### TASK DIRECTIONS
Of the entries below, return exactly those lines that fall between the one containing "set (sel := strip" and the one containing "snd (ask text (Input p) w), [])).", the two end lines included.

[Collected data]
-- Opening Marker --

(** X1.  What [_select_indices] returns when [input] returns, whatever
    the operator types in characters of code points 0..255: every index
    lies in 1..count and none is returned twice, so for a
    list of [count] elements every returned index designates an element
    ([cams[i - 1]] at line 207 and [subdirs[i - 1]] at line 195 cannot be
    out of range); and the indices returned are exactly the values in
    1..count of the pieces of the stripped input that [int] accepts. *)
Theorem select_indices_in_range_distinct
    (count : Z) (p : prompt) (w : World) (idxs : list Z) :
  fst (fst (select_indices Handle World ask count p w)) = Ok idxs ->
  Forall (fun i => 1 <= i <= count) idxs /\
  NoDup idxs /\
  (forall i,
     In i idxs <->
     1 <= i <= count /\
     exists token,
       In token (split_tokens (strip (fst (ask text (Input p) w))) []) /\
       int_of_token token = Some i) /\
  forall (A : Type) (l : list A),
    Z.of_nat (List.length l) = count ->
    Forall (fun i => exists a, index_list l i = Some a) idxs.
Proof.
  unfold select_indices.
  erewrite bindM_ok by apply perform_run. cbn [fst snd].
  set (sel := strip (fst (ask text (Input p) w))).
  assert (G : (match sel with
               | [] => @ret Handle World (list Z) []
               | _ :: _ => ret (fold_left (select_step count) (split_tokens sel []) [])
               end) (snd (ask text (Input p) w))
              = (Ok (fold_left (select_step count) (split_tokens sel []) []),
                 snd (ask text (Input p) w), [])).
  { destruct sel as [|c sel]; reflexivity. }
  rewrite G. cbn [fst snd]. intros E. inversion E as [E']. clear E G.
  destruct (select_fold_invariant count (split_tokens sel []) [] (Forall_nil _)
              (NoDup_nil _)) as [HF HN].
  split; [exact HF|]. split; [exact HN|]. split.
  - intros i. rewrite select_fold_in. cbn [In]. tauto.
  - intros A l Hl. eapply Forall_impl; [|exact HF].
    intros i Hi. cbv beta in Hi. unfold index_list.
    destruct (nth_error l (Z.to_nat (i - 1))) as [a|] eqn:En; [exists a; reflexivity|].
    apply nth_error_None in En. lia.
Qed.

-- Closing Marker --

### ANSWER BOX
  set (sel := strip (fst (ask text (Input p) w))).
  assert (G : (match sel with
               | [] => @ret Handle World (list Z) []
               | _ :: _ => ret (fold_left (select_step count) (split_tokens sel []) [])
               end) (snd (ask text (Input p) w))
              = (Ok (fold_left (select_step count) (split_tokens sel []) []),
                 snd (ask text (Input p) w), [])).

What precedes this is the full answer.